**DATASET EXTRACT:**
(** ** [handleListControllers] *)

(** C10.  [handleListControllers] always completes.  The openController
    field of its result is a new [OpenController] over the configuration
    service, whatever the caller had put there; the
    multipleSelectionController field is a new [MultipleSelectionController]
    over the configuration service when multipleSelectionSupport is exactly
    [true] and no multipleSelectionController was supplied, and is the
    caller's otherwise; every other field is the caller's.  New objects
    take references from [next] on, which no earlier object has. *)
Theorem handleListControllers_fields (options : IListOptions) (cfg : IConfigurationService)
    (next : nat) :
  exists (options' : IListOptions) (next' : nat),
    handleListControllers options cfg next = Ok options' next'
    /\ (exists r, (next <= r < next')%nat
                  /\ options' !! "openController" = Some (Object (OpenController r cfg)))
    /\ (forall c, options !! "openController" = Some (Object c) ->
                  (controller_ref c < next)%nat ->
                  options' !! "openController" <> Some (Object c))
    /\ (options !! "multipleSelectionSupport" = Some (Plain (JBool true)) ->
        option_truthy (options !! "multipleSelectionController") = false ->
        exists r, (next <= r < next')%nat
                  /\ options' !! "multipleSelectionController"
                     = Some (Object (MultipleSelectionController r cfg)))
    /\ (options !! "multipleSelectionSupport" <> Some (Plain (JBool true))
        \/ option_truthy (options !! "multipleSelectionController") = true ->
        options' !! "multipleSelectionController" = options !! "multipleSelectionController")
    /\ (forall key, key <> "openController" -> key <> "multipleSelectionController" ->
                    options' !! key = options !! key).
Proof.
  unfold handleListControllers, bind, newObject, ret.
  assert (Hsupport : option_is_true (options !! "multipleSelectionSupport") = true
                     <-> options !! "multipleSelectionSupport" = Some (Plain (JBool true))).
  { destruct (options !! "multipleSelectionSupport") as [[v | c] |]; simpl;
      try (split; [discriminate | intros H; discriminate H]).
    rewrite strict_eq_true_true. split; [intros -> | intros [= ->]]; reflexivity. }
  destruct (option_is_true (options !! "multipleSelectionSupport")) eqn:Es;
    destruct (option_truthy (options !! "multipleSelectionController")) eqn:Ec; simpl.
  2: {
    eexists _, _. split; [reflexivity |].
    split; [exists (S next); split; [lia | apply lookup_insert_eq] |].
    split; [intros c _ Hlt; rewrite lookup_insert_eq; intros [= <-]; simpl in Hlt; lia |].
    split; [intros _ _; exists next; split; [lia |];
            rewrite lookup_insert_ne by discriminate; apply lookup_insert_eq |].
    split; [intros [Hn | Hn]; [destruct Hn; apply Hsupport; reflexivity | discriminate] |].
    intros key H1 H2. rewrite !lookup_insert_ne by congruence. reflexivity. }
  all: eexists _, _; (split; [reflexivity |]);
    (split; [exists next; split; [lia | apply lookup_insert_eq] |]);
    (split; [intros c _ Hlt; rewrite lookup_insert_eq; intros [= <-]; simpl in Hlt; lia |]);
    (split; [intros Hs Hc; first [discriminate Hc | apply Hsupport in Hs; discriminate Hs] |]);
    (split; [intros _; rewrite lookup_insert_ne by discriminate; reflexivity |]);
    intros key H1 H2; rewrite lookup_insert_ne by congruence; reflexivity.
Qed.

Lemma handleListControllers_fields_witness :
  exists (options' : IListOptions) (next' : nat),
    handleListControllers sampleListOptions defaultConfiguration 4%nat = Ok options' next'
    /\ options' !! "openController" <> Some (Object (SuppliedController 3))
    /\ (exists r, (4 <= r < next')%nat
                  /\ options' !! "multipleSelectionController"
                     = Some (Object (MultipleSelectionController r defaultConfiguration)))
    /\ options' !! "ariaLabel" = Some (Plain (JStr "Files")).
Proof.
  destruct (handleListControllers_fields sampleListOptions defaultConfiguration 4%nat)
    as (options' & next' & Hrun & _ & Hdiscard & Hinstall & _ & Hother).
  exists options', next'.
  split; [exact Hrun |].
  split; [apply Hdiscard; [reflexivity | simpl; lia] |].
  split; [apply Hinstall; reflexivity |].
  rewrite Hother by discriminate. reflexivity.
Defined.

(** ** The focus registry *)

Lemma splice_sublist {A} (l : list A) (start deleteCount : Z) :
  splice l start deleteCount `sublist_of` l.
Proof.
  unfold splice.
  set (a := Z.to_nat _). set (b := Z.to_nat (_ + _)).
  assert (Hab : (a <= b)%nat) by (unfold a, b; destruct (Z.ltb_spec start 0); lia).
  rewrite <- (take_drop a l) at 3.
  apply sublist_app; [reflexivity |].
  replace b with (a + (b - a))%nat by lia.
  rewrite <- drop_drop. apply sublist_drop.
Qed.

Lemma splice_at {A} (l : list A) (i : nat) :
  (i < length l)%nat -> splice l (Z.of_nat i) 1 = delete i l.
Proof.
  intros Hi. unfold splice. rewrite delete_take_drop.
  replace (Z.of_nat i <? 0) with false by (symmetry; apply Z.ltb_ge; lia).
  f_equal; f_equal; lia.
Qed.

(** [splice(-1, 1)] takes the last element away, whichever it is. *)
Lemma splice_minus_one {A} (l : list A) :
  splice l (-1) 1 = take (length l - 1) l.
Proof.
  unfold splice. change (-1 <? 0) with true. cbv iota zeta.
  destruct l as [| x l]; [reflexivity |].
  set (len := length (x :: l)).
  assert (Hlen : (1 <= len)%nat) by (unfold len; simpl; lia).
  replace (Z.to_nat (Z.max (Z.of_nat len + -1) 0)) with (len - 1)%nat by lia.
  rewrite drop_ge by (fold len; lia).
  apply app_nil_r.
Qed.

Lemma indexOf_cases (l : list IRegisteredList) (x : IRegisteredList) :
  (indexOf l x = -1 /\ entry_ref x ∉ entry_ref <$> l)
  \/ (exists i y, indexOf l x = Z.of_nat i /\ l !! i = Some y /\ entry_ref y = entry_ref x).
Proof.
  unfold indexOf.
  destruct (list_find (fun y => entry_ref y = entry_ref x) l) as [[i y] |] eqn:E.
  - right. apply list_find_Some in E as (Hi & Hy & _). eauto.
  - left. split; [reflexivity |].
    apply list_find_None in E. rewrite Forall_forall in E.
    intros (y & Hy & Hin)%list_elem_of_fmap. apply (E y Hin). symmetry. exact Hy.
Qed.

Lemma NoDup_delete_lookup {A} (l : list A) (i : nat) (x : A) :
  NoDup l -> l !! i = Some x -> x ∉ delete i l.
Proof.
  intros Hl. revert i. induction Hl as [| y l Hy Hl IH]; intros i Hi; [done |].
  destruct i as [| i]; simpl in *.
  - injection Hi as <-. exact Hy.
  - intros [-> | Hin]%elem_of_cons.
    + apply Hy. eapply list_elem_of_lookup_2. exact Hi.
    + exact (IH i Hi Hin).
Qed.

(** After the splice of [dispose], no entry has the reference of the
    disposed one. *)
Lemma splice_indexOf_gone (l : list IRegisteredList) (x : IRegisteredList) :
  NoDup (entry_ref <$> l) ->
  entry_ref x ∉ entry_ref <$> splice l (indexOf l x) 1.
Proof.
  intros Hl. destruct (indexOf_cases l x) as [[-> Hnot] | (i & y & -> & Hi & Hy)].
  - intros Hin. apply Hnot. eapply elem_of_sublist; [exact Hin |].
    apply fmap_sublist, splice_sublist.
  - rewrite splice_at by (eapply lookup_lt_Some; exact Hi).
    rewrite list_fmap_delete. apply NoDup_delete_lookup; [exact Hl |].
    rewrite list_lookup_fmap, Hi. simpl. congruence.
Qed.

**WORK TO BE COMPLETED:** The records above must be set down again exactly as written.

**SOLUTION FOR THIS EXERCISE:**
(** ** [handleListControllers] *)

(** C10.  [handleListControllers] always completes.  The openController
    field of its result is a new [OpenController] over the configuration
    service, whatever the caller had put there; the
    multipleSelectionController field is a new [MultipleSelectionController]
    over the configuration service when multipleSelectionSupport is exactly
    [true] and no multipleSelectionController was supplied, and is the
    caller's otherwise; every other field is the caller's.  New objects
    take references from [next] on, which no earlier object has. *)
Theorem handleListControllers_fields (options : IListOptions) (cfg : IConfigurationService)
    (next : nat) :
  exists (options' : IListOptions) (next' : nat),
    handleListControllers options cfg next = Ok options' next'
    /\ (exists r, (next <= r < next')%nat
                  /\ options' !! "openController" = Some (Object (OpenController r cfg)))
    /\ (forall c, options !! "openController" = Some (Object c) ->
                  (controller_ref c < next)%nat ->
                  options' !! "openController" <> Some (Object c))
    /\ (options !! "multipleSelectionSupport" = Some (Plain (JBool true)) ->
        option_truthy (options !! "multipleSelectionController") = false ->
        exists r, (next <= r < next')%nat
                  /\ options' !! "multipleSelectionController"
                     = Some (Object (MultipleSelectionController r cfg)))
    /\ (options !! "multipleSelectionSupport" <> Some (Plain (JBool true))
        \/ option_truthy (options !! "multipleSelectionController") = true ->
        options' !! "multipleSelectionController" = options !! "multipleSelectionController")
    /\ (forall key, key <> "openController" -> key <> "multipleSelectionController" ->
                    options' !! key = options !! key).
Proof.
  unfold handleListControllers, bind, newObject, ret.
  assert (Hsupport : option_is_true (options !! "multipleSelectionSupport") = true
                     <-> options !! "multipleSelectionSupport" = Some (Plain (JBool true))).
  { destruct (options !! "multipleSelectionSupport") as [[v | c] |]; simpl;
      try (split; [discriminate | intros H; discriminate H]).
    rewrite strict_eq_true_true. split; [intros -> | intros [= ->]]; reflexivity. }
  destruct (option_is_true (options !! "multipleSelectionSupport")) eqn:Es;
    destruct (option_truthy (options !! "multipleSelectionController")) eqn:Ec; simpl.
  2: {
    eexists _, _. split; [reflexivity |].
    split; [exists (S next); split; [lia | apply lookup_insert_eq] |].
    split; [intros c _ Hlt; rewrite lookup_insert_eq; intros [= <-]; simpl in Hlt; lia |].
    split; [intros _ _; exists next; split; [lia |];
            rewrite lookup_insert_ne by discriminate; apply lookup_insert_eq |].
    split; [intros [Hn | Hn]; [destruct Hn; apply Hsupport; reflexivity | discriminate] |].
    intros key H1 H2. rewrite !lookup_insert_ne by congruence. reflexivity. }
  all: eexists _, _; (split; [reflexivity |]);
    (split; [exists next; split; [lia | apply lookup_insert_eq] |]);
    (split; [intros c _ Hlt; rewrite lookup_insert_eq; intros [= <-]; simpl in Hlt; lia |]);
    (split; [intros Hs Hc; first [discriminate Hc | apply Hsupport in Hs; discriminate Hs] |]);
    (split; [intros _; rewrite lookup_insert_ne by discriminate; reflexivity |]);
    intros key H1 H2; rewrite lookup_insert_ne by congruence; reflexivity.
Qed.

Lemma handleListControllers_fields_witness :
  exists (options' : IListOptions) (next' : nat),
    handleListControllers sampleListOptions defaultConfiguration 4%nat = Ok options' next'
    /\ options' !! "openController" <> Some (Object (SuppliedController 3))
    /\ (exists r, (4 <= r < next')%nat
                  /\ options' !! "multipleSelectionController"
                     = Some (Object (MultipleSelectionController r defaultConfiguration)))
    /\ options' !! "ariaLabel" = Some (Plain (JStr "Files")).
Proof.
  destruct (handleListControllers_fields sampleListOptions defaultConfiguration 4%nat)
    as (options' & next' & Hrun & _ & Hdiscard & Hinstall & _ & Hother).
  exists options', next'.
  split; [exact Hrun |].
  split; [apply Hdiscard; [reflexivity | simpl; lia] |].
  split; [apply Hinstall; reflexivity |].
  rewrite Hother by discriminate. reflexivity.
Defined.

(** ** The focus registry *)

Lemma splice_sublist {A} (l : list A) (start deleteCount : Z) :
  splice l start deleteCount `sublist_of` l.
Proof.
  unfold splice.
  set (a := Z.to_nat _). set (b := Z.to_nat (_ + _)).
  assert (Hab : (a <= b)%nat) by (unfold a, b; destruct (Z.ltb_spec start 0); lia).
  rewrite <- (take_drop a l) at 3.
  apply sublist_app; [reflexivity |].
  replace b with (a + (b - a))%nat by lia.
  rewrite <- drop_drop. apply sublist_drop.
Qed.

Lemma splice_at {A} (l : list A) (i : nat) :
  (i < length l)%nat -> splice l (Z.of_nat i) 1 = delete i l.
Proof.
  intros Hi. unfold splice. rewrite delete_take_drop.
  replace (Z.of_nat i <? 0) with false by (symmetry; apply Z.ltb_ge; lia).
  f_equal; f_equal; lia.
Qed.

(** [splice(-1, 1)] takes the last element away, whichever it is. *)
Lemma splice_minus_one {A} (l : list A) :
  splice l (-1) 1 = take (length l - 1) l.
Proof.
  unfold splice. change (-1 <? 0) with true. cbv iota zeta.
  destruct l as [| x l]; [reflexivity |].
  set (len := length (x :: l)).
  assert (Hlen : (1 <= len)%nat) by (unfold len; simpl; lia).
  replace (Z.to_nat (Z.max (Z.of_nat len + -1) 0)) with (len - 1)%nat by lia.
  rewrite drop_ge by (fold len; lia).
  apply app_nil_r.
Qed.

Lemma indexOf_cases (l : list IRegisteredList) (x : IRegisteredList) :
  (indexOf l x = -1 /\ entry_ref x ∉ entry_ref <$> l)
  \/ (exists i y, indexOf l x = Z.of_nat i /\ l !! i = Some y /\ entry_ref y = entry_ref x).
Proof.
  unfold indexOf.
  destruct (list_find (fun y => entry_ref y = entry_ref x) l) as [[i y] |] eqn:E.
  - right. apply list_find_Some in E as (Hi & Hy & _). eauto.
  - left. split; [reflexivity |].
    apply list_find_None in E. rewrite Forall_forall in E.
    intros (y & Hy & Hin)%list_elem_of_fmap. apply (E y Hin). symmetry. exact Hy.
Qed.

Lemma NoDup_delete_lookup {A} (l : list A) (i : nat) (x : A) :
  NoDup l -> l !! i = Some x -> x ∉ delete i l.
Proof.
  intros Hl. revert i. induction Hl as [| y l Hy Hl IH]; intros i Hi; [done |].
  destruct i as [| i]; simpl in *.
  - injection Hi as <-. exact Hy.
  - intros [-> | Hin]%elem_of_cons.
    + apply Hy. eapply list_elem_of_lookup_2. exact Hi.
    + exact (IH i Hi Hin).
Qed.

(** After the splice of [dispose], no entry has the reference of the
    disposed one. *)
Lemma splice_indexOf_gone (l : list IRegisteredList) (x : IRegisteredList) :
  NoDup (entry_ref <$> l) ->
  entry_ref x ∉ entry_ref <$> splice l (indexOf l x) 1.
Proof.
  intros Hl. destruct (indexOf_cases l x) as [[-> Hnot] | (i & y & -> & Hi & Hy)].
  - intros Hin. apply Hnot. eapply elem_of_sublist; [exact Hin |].
    apply fmap_sublist, splice_sublist.
  - rewrite splice_at by (eapply lookup_lt_Some; exact Hi).
    rewrite list_fmap_delete. apply NoDup_delete_lookup; [exact Hl |].
    rewrite list_lookup_fmap, Hi. simpl. congruence.
Qed.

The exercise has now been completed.